───── Data extract ─────

Definition mark_mine (c : cell) (s : t) : t :=
  if bool_decide (c ∈ cells s)
  then Sentence (cells s ∖ {[c]}) (count s - 1)
  else s.

Definition mark_safe (c : cell) (s : t) : t :=
  if bool_decide (c ∈ cells s)
  then Sentence (cells s ∖ {[c]}) (count s)
  else s.

End Sentence.

(** ** class MinesweeperAI *)
Module MinesweeperAI.

Record t : Type := AI {
  height : Z;
  width : Z;
  moves_made : gset cell;
  mines : gset cell;
  safes : gset cell;
  knowledge : list Sentence.t
}.

(** [__init__] *)
Definition init (h w : Z) : t := AI h w ∅ ∅ ∅ [].

Definition set_knowledge (kb : list Sentence.t) (st : t) : t :=
  AI (height st) (width st) (moves_made st) (mines st) (safes st) kb.

Definition mark_mine (c : cell) (st : t) : t :=
  AI (height st) (width st) (moves_made st)
     (mines st ∪ {[c]}) (safes st)
     (map (Sentence.mark_mine c) (knowledge st)).

Definition mark_safe (c : cell) (st : t) : t :=
  AI (height st) (width st) (moves_made st)
     (mines st) (safes st ∪ {[c]})
     (map (Sentence.mark_safe c) (knowledge st)).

─────

Write every record above out again exactly as it stands.

Answer to this exercise ::
Definition mark_mine (c : cell) (s : t) : t :=
  if bool_decide (c ∈ cells s)
  then Sentence (cells s ∖ {[c]}) (count s - 1)
  else s.

Definition mark_safe (c : cell) (s : t) : t :=
  if bool_decide (c ∈ cells s)
  then Sentence (cells s ∖ {[c]}) (count s)
  else s.

End Sentence.

(** ** class MinesweeperAI *)
Module MinesweeperAI.

Record t : Type := AI {
  height : Z;
  width : Z;
  moves_made : gset cell;
  mines : gset cell;
  safes : gset cell;
  knowledge : list Sentence.t
}.

(** [__init__] *)
Definition init (h w : Z) : t := AI h w ∅ ∅ ∅ [].

Definition set_knowledge (kb : list Sentence.t) (st : t) : t :=
  AI (height st) (width st) (moves_made st) (mines st) (safes st) kb.

Definition mark_mine (c : cell) (st : t) : t :=
  AI (height st) (width st) (moves_made st)
     (mines st ∪ {[c]}) (safes st)
     (map (Sentence.mark_mine c) (knowledge st)).

Definition mark_safe (c : cell) (st : t) : t :=
  AI (height st) (width st) (moves_made st)
     (mines st) (safes st ∪ {[c]})
     (map (Sentence.mark_safe c) (knowledge st)).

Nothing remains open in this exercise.